Give the number of lines in the records below that contain the word "then". State only that number.

Collection entries
= = = = = = =
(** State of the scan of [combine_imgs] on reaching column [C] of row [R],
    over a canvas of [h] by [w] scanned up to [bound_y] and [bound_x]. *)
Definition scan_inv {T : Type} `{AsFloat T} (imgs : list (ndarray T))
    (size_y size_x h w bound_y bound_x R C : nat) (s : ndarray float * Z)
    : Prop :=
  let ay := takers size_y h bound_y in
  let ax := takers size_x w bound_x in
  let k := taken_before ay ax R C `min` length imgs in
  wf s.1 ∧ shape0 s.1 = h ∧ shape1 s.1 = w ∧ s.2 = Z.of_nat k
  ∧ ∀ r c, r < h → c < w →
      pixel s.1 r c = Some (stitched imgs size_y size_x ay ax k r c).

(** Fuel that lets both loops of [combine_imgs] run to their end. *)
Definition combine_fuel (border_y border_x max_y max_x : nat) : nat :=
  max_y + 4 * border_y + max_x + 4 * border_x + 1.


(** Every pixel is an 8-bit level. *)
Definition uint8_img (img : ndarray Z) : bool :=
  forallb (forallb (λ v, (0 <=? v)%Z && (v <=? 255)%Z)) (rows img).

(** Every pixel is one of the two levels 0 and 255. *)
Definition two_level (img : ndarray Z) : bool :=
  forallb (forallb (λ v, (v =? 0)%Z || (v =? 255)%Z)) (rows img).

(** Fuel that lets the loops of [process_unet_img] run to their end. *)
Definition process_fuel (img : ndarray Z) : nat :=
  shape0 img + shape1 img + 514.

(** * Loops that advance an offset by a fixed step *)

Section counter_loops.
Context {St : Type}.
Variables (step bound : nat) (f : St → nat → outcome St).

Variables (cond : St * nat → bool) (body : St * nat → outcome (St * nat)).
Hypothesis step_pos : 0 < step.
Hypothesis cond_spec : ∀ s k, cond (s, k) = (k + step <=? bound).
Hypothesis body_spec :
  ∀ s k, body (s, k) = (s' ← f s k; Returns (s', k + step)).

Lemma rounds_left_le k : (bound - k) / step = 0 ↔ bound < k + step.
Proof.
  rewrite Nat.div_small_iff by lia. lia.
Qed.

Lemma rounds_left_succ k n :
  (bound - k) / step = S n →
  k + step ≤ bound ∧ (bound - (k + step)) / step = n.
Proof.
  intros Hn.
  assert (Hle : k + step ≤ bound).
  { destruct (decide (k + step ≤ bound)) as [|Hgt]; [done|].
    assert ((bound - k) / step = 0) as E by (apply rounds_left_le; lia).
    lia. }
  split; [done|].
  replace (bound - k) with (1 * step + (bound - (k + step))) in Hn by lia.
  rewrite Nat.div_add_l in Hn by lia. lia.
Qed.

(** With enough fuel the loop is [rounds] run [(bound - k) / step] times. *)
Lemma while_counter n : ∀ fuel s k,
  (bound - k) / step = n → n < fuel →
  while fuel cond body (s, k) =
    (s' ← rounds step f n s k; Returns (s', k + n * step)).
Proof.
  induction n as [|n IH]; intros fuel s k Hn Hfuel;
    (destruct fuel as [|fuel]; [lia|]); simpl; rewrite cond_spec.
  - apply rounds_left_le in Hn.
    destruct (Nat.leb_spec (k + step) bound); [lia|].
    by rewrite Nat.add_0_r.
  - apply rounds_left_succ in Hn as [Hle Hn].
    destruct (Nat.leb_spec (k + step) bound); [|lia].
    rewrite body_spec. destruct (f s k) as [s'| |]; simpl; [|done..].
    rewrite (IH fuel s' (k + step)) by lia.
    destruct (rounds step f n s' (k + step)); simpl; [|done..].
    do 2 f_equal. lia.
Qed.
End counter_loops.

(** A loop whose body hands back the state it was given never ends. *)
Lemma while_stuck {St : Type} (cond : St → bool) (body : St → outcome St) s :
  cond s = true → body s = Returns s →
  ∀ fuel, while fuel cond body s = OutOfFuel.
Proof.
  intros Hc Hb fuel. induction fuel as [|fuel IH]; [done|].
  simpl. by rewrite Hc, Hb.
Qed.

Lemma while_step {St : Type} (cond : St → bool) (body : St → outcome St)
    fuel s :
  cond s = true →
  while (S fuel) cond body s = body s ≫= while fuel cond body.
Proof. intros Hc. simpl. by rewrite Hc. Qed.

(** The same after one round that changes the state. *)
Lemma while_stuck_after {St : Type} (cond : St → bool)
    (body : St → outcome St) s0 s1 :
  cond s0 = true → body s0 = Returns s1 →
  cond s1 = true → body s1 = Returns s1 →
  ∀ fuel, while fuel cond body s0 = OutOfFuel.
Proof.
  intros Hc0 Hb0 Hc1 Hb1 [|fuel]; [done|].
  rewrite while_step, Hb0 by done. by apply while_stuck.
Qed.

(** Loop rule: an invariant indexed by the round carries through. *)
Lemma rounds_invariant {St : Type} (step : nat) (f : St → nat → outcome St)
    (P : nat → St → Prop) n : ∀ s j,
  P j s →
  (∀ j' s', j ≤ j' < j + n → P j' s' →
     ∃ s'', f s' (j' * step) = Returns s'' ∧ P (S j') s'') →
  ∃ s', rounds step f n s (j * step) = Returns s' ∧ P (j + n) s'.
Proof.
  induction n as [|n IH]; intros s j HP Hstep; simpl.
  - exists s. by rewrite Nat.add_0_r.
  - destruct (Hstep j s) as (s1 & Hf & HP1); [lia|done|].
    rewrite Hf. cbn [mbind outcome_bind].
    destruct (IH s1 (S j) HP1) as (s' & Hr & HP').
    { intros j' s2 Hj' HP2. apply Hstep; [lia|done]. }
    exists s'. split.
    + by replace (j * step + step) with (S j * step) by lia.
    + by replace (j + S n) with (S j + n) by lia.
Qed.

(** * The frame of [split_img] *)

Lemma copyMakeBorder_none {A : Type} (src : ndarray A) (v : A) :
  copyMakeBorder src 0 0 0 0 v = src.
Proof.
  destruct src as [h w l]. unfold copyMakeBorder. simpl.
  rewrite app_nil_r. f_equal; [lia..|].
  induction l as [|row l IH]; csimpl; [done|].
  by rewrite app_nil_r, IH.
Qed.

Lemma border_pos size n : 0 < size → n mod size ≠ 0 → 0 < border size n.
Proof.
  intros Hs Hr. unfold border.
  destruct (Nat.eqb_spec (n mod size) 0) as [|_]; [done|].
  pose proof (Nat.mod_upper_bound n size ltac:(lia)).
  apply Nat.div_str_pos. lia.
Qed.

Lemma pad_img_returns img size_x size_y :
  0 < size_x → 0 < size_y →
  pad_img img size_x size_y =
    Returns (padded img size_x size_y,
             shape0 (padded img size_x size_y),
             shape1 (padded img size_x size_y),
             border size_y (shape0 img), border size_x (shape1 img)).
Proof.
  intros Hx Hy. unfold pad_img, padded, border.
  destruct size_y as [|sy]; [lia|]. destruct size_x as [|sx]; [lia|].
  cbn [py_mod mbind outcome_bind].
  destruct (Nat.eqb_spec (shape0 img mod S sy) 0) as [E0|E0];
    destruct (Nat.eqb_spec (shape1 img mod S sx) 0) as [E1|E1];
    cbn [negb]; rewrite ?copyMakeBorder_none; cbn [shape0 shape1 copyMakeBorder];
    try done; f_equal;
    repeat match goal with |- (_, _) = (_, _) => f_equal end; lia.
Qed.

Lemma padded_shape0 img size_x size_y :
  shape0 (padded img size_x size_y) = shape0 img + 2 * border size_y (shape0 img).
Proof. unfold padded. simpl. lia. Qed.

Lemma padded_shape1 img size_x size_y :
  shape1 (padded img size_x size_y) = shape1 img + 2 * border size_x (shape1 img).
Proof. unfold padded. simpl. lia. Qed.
= = = = = = =
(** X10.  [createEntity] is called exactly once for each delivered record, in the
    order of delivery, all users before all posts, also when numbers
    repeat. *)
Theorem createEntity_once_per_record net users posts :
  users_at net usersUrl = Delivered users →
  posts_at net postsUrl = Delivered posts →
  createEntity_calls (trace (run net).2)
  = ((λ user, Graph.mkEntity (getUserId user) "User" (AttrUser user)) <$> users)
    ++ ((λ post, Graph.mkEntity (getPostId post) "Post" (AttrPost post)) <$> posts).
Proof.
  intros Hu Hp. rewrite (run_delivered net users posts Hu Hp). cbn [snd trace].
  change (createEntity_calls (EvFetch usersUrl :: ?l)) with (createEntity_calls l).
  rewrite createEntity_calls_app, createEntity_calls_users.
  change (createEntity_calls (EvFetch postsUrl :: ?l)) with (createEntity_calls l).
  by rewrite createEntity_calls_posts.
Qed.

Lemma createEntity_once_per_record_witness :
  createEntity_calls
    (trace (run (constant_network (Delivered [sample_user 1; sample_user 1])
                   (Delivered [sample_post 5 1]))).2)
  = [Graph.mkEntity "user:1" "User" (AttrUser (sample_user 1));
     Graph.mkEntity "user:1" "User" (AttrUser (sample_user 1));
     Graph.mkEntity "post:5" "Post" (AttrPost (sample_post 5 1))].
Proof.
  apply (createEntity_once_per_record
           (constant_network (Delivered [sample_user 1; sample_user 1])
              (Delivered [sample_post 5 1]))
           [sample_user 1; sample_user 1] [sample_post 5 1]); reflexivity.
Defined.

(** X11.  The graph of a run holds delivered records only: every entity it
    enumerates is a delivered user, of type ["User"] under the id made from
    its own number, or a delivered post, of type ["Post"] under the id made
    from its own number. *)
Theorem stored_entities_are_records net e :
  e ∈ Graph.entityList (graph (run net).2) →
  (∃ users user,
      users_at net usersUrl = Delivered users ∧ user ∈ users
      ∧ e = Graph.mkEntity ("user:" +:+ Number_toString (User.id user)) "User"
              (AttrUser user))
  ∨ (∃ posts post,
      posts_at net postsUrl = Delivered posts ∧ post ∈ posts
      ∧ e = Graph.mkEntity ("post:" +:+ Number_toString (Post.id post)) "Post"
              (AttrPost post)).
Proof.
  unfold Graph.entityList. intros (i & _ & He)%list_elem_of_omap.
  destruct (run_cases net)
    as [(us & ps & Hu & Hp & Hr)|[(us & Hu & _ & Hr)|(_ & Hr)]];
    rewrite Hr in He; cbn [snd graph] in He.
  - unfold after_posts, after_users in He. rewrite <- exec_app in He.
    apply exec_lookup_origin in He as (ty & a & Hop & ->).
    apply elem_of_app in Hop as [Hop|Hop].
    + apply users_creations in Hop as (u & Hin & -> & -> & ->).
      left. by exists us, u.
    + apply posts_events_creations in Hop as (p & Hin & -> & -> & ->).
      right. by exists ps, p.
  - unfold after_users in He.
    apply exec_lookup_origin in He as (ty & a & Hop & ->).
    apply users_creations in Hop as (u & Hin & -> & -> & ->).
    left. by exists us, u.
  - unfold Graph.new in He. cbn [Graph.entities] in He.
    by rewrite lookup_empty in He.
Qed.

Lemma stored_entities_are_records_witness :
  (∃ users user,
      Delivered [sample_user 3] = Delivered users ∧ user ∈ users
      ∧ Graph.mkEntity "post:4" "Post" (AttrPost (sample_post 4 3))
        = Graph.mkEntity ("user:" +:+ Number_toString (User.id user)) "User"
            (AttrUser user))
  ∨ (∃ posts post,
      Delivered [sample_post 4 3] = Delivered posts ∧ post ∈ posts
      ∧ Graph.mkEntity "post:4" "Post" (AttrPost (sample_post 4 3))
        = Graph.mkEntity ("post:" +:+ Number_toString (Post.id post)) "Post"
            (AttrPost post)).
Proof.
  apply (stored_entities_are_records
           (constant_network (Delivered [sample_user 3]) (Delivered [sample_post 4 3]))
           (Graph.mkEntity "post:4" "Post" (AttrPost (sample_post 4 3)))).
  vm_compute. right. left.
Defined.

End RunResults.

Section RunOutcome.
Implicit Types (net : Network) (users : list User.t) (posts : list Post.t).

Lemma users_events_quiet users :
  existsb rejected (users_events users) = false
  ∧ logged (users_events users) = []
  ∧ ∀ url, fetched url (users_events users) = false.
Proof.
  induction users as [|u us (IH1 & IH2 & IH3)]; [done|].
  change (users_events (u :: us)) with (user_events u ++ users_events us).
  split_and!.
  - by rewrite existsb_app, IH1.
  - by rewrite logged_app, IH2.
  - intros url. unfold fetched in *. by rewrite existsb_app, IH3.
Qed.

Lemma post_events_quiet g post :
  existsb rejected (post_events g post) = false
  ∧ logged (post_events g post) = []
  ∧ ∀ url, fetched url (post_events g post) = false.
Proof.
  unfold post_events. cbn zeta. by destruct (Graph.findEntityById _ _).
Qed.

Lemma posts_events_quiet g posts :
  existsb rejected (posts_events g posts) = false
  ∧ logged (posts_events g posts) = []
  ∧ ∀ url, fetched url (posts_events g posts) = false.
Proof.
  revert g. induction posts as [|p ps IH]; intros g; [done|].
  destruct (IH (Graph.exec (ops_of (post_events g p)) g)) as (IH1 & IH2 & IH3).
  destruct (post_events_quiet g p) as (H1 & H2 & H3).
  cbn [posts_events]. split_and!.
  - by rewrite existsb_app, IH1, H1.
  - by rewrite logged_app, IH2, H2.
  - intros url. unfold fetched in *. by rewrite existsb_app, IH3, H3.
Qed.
= = = = = = =
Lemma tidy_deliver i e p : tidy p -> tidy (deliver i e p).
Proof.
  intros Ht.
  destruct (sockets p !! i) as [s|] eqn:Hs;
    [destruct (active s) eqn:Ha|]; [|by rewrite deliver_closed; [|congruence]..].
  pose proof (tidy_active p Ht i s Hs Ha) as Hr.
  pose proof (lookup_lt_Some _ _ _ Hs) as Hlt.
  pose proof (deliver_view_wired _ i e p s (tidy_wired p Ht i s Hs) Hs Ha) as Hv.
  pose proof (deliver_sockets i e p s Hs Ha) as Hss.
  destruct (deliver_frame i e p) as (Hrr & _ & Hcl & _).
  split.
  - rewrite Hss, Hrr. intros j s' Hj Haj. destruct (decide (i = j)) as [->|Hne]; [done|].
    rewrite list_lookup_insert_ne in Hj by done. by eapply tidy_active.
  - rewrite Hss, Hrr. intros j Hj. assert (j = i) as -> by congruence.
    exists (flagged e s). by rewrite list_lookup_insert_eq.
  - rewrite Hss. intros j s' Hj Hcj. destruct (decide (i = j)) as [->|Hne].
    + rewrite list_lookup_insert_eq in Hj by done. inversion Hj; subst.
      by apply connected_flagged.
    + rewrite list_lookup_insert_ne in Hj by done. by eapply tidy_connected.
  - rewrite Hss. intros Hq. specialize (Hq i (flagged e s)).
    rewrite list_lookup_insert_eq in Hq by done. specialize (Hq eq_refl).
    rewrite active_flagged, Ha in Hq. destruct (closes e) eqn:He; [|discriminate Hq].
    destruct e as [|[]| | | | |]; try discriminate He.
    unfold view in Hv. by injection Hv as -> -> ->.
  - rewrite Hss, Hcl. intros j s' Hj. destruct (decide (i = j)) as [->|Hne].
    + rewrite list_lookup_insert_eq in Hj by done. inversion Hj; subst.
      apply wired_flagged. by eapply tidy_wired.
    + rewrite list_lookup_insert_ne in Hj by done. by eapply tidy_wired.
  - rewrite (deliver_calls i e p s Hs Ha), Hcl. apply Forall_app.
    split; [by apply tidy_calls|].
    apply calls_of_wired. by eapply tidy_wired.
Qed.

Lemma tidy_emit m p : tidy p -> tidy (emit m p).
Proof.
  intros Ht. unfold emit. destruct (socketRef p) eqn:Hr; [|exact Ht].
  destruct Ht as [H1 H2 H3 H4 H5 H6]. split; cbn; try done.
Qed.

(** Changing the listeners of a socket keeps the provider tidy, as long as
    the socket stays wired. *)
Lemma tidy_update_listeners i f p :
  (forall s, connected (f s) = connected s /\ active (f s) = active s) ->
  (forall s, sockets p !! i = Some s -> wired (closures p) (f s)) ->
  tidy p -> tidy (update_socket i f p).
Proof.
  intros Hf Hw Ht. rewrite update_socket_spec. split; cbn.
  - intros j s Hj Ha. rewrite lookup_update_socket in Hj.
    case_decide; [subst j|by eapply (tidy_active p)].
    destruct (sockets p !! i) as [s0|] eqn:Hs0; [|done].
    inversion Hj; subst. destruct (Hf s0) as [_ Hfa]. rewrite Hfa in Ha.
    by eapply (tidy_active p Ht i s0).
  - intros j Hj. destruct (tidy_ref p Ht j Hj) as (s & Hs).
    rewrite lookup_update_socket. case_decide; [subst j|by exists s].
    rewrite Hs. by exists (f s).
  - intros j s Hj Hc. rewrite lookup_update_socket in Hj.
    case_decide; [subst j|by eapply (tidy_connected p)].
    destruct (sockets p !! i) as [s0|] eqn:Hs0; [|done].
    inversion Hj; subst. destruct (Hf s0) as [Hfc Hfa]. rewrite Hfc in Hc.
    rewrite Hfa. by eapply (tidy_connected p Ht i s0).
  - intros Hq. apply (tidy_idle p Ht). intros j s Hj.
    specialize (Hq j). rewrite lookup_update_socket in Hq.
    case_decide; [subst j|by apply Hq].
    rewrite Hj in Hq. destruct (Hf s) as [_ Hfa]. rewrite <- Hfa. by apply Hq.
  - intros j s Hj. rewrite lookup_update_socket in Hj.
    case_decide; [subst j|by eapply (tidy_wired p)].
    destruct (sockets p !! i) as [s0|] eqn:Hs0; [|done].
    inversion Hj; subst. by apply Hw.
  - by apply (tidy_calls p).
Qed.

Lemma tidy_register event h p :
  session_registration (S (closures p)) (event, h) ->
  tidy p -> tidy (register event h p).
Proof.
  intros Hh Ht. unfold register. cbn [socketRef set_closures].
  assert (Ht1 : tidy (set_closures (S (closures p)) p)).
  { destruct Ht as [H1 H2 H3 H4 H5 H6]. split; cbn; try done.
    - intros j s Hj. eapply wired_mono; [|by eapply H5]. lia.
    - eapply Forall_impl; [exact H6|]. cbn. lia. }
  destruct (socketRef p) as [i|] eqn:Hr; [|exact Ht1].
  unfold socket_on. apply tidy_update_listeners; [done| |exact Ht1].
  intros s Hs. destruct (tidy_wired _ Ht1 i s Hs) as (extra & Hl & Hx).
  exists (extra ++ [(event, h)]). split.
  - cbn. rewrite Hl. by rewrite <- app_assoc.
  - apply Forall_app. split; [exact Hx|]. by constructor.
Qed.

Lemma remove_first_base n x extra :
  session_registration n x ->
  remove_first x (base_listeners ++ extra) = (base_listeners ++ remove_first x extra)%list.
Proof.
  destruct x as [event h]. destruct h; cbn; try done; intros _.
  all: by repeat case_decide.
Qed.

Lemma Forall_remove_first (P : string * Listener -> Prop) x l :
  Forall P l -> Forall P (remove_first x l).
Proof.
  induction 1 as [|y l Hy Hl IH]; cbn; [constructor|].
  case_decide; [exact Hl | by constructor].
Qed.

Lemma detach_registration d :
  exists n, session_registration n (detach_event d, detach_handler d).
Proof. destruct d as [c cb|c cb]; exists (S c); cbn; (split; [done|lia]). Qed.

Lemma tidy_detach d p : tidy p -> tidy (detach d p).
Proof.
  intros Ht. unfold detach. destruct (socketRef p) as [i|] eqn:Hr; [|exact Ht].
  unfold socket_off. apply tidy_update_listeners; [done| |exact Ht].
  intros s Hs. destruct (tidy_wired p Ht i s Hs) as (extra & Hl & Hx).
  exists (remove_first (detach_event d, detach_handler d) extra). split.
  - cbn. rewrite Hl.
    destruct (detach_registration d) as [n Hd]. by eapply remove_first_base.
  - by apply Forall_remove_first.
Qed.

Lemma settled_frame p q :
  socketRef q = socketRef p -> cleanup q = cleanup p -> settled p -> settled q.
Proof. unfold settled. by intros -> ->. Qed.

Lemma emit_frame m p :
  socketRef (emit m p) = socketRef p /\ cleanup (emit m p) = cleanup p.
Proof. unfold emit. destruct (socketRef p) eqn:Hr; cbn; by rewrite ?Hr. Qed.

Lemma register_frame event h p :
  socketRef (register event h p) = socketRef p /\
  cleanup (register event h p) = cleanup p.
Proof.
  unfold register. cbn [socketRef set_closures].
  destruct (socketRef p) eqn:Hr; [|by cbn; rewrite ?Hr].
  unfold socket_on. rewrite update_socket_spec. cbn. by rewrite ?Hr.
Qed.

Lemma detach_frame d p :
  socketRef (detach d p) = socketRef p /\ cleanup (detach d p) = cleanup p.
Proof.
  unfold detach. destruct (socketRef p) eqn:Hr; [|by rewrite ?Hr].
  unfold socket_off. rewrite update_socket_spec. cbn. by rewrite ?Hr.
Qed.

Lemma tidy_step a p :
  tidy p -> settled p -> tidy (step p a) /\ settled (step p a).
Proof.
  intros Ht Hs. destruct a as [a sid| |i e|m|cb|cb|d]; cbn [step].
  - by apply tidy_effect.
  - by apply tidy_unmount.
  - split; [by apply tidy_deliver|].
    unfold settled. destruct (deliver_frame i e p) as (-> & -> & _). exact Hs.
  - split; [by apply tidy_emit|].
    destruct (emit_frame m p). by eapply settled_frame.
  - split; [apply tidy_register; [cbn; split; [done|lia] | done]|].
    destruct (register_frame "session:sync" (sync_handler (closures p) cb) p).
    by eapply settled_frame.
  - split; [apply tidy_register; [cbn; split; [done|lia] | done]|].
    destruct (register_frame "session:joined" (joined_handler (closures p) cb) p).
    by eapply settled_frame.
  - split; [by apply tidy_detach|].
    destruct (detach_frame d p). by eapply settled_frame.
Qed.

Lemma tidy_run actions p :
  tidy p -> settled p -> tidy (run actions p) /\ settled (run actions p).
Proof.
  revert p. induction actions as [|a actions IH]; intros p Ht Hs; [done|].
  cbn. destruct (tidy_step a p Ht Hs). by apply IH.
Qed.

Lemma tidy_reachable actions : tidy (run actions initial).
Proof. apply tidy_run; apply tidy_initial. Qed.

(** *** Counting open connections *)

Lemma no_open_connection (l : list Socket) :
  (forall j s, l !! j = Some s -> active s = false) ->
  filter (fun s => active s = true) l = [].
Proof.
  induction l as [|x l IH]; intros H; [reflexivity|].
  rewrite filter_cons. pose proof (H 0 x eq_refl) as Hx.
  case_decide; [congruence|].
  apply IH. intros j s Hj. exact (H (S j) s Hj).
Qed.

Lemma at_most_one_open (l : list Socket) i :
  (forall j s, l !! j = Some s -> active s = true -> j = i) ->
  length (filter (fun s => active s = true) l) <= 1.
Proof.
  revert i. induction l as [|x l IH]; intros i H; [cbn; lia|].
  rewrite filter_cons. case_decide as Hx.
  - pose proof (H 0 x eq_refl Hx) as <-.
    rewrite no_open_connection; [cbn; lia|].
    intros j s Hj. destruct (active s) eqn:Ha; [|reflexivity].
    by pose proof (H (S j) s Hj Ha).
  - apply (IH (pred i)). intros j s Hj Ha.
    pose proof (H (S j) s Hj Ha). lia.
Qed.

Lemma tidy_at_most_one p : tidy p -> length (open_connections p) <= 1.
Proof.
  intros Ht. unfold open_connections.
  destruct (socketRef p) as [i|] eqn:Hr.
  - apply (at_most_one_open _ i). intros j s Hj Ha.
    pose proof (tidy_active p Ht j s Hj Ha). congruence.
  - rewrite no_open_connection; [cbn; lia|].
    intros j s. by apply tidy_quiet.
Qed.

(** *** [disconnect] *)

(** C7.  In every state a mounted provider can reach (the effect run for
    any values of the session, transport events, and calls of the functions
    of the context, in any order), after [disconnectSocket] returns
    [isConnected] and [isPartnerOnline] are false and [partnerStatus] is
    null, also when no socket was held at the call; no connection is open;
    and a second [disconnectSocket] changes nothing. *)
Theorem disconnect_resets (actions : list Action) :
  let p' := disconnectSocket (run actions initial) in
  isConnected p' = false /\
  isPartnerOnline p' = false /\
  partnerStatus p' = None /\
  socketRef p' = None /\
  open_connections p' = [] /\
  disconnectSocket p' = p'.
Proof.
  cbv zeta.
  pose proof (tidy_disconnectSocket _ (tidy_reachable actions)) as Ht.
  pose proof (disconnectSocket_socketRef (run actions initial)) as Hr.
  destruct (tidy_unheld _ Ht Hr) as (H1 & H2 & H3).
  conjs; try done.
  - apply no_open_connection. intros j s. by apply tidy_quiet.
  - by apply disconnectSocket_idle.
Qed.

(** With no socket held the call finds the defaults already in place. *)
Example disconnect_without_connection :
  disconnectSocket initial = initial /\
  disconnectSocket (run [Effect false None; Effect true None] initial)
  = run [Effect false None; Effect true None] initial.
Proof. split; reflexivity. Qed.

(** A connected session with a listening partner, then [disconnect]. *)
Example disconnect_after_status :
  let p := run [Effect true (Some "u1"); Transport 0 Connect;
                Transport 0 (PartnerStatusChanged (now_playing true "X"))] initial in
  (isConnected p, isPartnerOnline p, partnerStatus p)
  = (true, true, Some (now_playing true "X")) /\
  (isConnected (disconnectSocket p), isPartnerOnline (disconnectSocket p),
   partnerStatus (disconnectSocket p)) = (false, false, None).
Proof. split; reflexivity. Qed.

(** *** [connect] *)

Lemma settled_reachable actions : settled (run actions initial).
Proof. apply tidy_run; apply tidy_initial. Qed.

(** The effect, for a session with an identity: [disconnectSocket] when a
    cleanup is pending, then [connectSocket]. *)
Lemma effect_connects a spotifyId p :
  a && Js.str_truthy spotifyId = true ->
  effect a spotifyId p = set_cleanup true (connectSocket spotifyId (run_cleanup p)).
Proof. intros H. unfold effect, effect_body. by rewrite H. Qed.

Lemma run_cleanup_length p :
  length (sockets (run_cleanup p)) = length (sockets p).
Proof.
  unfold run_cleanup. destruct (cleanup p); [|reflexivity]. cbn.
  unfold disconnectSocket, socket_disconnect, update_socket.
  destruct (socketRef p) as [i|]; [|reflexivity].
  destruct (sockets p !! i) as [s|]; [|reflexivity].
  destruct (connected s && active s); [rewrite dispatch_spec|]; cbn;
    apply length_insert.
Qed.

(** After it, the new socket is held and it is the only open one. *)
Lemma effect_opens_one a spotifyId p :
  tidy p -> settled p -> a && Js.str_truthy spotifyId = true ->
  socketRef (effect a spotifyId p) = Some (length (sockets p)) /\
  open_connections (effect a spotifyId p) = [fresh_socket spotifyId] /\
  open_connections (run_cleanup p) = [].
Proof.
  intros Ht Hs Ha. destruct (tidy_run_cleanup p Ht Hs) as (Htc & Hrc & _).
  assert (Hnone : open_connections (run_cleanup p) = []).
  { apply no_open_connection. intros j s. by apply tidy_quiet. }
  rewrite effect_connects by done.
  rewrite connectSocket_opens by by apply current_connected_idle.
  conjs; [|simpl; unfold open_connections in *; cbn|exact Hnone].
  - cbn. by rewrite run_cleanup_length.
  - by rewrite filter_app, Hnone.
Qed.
= = = = = = =
• _Answer to this task_
2